Work to complete:
The answer must be a single number: the count of lines in the listing that hold the string "thrown".

Exercise data:
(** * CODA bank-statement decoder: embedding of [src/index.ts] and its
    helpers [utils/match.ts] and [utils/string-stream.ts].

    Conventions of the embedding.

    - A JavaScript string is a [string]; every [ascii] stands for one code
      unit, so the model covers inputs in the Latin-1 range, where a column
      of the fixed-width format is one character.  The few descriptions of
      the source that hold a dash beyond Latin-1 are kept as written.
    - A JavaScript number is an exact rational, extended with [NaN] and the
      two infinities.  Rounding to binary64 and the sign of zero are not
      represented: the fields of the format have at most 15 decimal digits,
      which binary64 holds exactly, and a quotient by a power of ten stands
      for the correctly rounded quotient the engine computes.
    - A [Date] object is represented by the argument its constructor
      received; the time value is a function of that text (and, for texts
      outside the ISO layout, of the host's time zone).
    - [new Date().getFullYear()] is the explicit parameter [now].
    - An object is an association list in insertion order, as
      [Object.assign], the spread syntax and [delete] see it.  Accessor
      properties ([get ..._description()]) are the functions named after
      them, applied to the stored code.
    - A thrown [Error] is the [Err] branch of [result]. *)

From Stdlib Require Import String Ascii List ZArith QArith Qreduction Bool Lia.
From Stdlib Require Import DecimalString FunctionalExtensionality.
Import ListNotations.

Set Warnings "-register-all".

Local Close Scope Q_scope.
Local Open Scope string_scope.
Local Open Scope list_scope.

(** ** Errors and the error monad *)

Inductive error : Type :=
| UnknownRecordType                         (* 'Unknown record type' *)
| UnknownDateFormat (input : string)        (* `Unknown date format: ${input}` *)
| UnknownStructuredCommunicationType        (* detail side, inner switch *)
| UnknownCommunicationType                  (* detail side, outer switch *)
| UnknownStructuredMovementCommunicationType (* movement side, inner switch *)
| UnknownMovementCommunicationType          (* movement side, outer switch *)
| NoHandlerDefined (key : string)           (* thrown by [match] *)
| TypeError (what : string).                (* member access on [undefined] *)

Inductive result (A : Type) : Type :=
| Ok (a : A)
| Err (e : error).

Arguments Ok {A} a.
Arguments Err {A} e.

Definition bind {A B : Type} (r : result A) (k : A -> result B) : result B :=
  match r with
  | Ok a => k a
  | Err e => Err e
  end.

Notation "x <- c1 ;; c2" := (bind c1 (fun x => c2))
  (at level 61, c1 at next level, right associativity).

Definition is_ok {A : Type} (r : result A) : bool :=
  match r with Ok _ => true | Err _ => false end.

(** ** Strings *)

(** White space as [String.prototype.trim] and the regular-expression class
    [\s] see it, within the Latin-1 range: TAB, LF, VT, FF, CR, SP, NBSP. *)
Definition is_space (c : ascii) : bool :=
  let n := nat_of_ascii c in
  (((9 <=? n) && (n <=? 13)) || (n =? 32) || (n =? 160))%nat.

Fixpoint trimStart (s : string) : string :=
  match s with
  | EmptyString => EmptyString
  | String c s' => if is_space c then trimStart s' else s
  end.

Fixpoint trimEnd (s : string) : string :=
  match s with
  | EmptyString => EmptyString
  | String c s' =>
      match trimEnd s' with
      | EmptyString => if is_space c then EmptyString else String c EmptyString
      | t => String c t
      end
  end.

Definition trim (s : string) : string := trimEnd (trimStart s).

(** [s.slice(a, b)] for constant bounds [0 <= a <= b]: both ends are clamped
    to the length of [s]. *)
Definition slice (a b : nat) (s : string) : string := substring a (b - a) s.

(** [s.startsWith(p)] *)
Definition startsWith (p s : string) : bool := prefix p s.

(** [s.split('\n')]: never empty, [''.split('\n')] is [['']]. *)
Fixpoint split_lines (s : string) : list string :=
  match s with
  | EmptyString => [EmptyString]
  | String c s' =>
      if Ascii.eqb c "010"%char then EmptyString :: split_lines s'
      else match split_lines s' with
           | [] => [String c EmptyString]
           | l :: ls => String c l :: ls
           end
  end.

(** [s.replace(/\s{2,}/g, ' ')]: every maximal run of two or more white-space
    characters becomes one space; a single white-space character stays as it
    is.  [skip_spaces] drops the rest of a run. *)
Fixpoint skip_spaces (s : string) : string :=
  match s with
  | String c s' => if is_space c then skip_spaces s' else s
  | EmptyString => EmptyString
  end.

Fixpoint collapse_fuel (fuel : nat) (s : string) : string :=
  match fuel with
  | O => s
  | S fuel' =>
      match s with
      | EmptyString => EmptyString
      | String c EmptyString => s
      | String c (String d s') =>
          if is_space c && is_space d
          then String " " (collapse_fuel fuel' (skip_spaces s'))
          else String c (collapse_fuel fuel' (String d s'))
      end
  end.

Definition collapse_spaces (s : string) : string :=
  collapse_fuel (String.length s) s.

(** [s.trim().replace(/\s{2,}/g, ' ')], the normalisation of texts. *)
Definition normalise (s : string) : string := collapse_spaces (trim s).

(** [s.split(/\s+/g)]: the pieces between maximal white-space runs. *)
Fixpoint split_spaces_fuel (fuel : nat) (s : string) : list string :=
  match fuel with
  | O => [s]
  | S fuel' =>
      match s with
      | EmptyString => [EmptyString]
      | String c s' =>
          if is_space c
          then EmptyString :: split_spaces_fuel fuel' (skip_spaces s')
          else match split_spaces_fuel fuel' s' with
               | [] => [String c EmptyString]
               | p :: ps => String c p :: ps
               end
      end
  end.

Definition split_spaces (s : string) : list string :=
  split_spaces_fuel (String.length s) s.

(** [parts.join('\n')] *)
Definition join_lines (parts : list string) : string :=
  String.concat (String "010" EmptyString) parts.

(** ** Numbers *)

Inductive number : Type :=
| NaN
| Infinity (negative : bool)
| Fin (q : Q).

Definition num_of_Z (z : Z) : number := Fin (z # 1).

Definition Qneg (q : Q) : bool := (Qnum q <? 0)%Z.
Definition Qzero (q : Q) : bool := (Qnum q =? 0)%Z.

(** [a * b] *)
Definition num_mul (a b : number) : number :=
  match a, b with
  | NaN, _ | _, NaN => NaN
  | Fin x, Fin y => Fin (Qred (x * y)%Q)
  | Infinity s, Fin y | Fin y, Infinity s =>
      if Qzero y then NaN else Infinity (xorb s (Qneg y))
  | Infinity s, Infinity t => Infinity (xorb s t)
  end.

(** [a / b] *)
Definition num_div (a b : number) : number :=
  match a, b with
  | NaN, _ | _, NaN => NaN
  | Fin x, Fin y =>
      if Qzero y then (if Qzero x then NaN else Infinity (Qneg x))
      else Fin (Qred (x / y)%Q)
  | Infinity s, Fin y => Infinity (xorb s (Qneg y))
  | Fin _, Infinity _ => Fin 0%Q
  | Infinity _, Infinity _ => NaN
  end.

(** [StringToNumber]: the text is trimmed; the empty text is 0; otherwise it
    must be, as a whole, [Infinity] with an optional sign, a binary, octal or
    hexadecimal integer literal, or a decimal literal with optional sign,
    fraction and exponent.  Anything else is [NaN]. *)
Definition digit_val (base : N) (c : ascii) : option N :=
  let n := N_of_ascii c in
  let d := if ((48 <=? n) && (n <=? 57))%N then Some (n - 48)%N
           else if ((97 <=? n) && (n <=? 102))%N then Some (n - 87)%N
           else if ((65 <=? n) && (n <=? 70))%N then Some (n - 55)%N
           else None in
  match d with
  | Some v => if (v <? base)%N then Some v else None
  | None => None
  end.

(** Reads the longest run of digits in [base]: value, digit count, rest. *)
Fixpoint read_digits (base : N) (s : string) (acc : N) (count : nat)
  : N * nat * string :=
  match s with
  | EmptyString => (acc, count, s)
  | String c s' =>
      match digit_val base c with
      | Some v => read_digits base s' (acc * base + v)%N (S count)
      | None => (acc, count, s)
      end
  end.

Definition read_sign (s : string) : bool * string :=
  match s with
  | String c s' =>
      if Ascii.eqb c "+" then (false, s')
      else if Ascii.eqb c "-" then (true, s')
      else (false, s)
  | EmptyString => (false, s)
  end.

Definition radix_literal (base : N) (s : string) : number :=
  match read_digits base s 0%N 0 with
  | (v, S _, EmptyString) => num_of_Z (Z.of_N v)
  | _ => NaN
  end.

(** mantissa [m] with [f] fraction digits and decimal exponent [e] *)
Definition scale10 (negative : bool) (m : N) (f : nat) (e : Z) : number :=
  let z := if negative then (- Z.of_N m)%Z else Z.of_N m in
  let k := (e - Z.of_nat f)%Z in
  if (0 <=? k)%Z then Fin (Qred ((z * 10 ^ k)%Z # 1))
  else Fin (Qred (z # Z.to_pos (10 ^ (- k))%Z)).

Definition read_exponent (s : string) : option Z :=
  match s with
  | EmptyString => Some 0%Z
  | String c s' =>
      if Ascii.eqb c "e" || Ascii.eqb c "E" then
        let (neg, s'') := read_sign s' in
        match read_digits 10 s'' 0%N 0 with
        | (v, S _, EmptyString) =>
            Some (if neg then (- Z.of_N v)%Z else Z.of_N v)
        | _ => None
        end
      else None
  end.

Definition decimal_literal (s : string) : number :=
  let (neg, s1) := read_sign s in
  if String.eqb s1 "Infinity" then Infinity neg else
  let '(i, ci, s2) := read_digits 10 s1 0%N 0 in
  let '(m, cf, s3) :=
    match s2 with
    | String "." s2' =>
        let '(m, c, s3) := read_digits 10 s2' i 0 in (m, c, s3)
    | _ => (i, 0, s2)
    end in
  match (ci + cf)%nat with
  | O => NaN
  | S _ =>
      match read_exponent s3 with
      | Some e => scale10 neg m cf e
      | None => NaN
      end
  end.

Output of the exercise:
2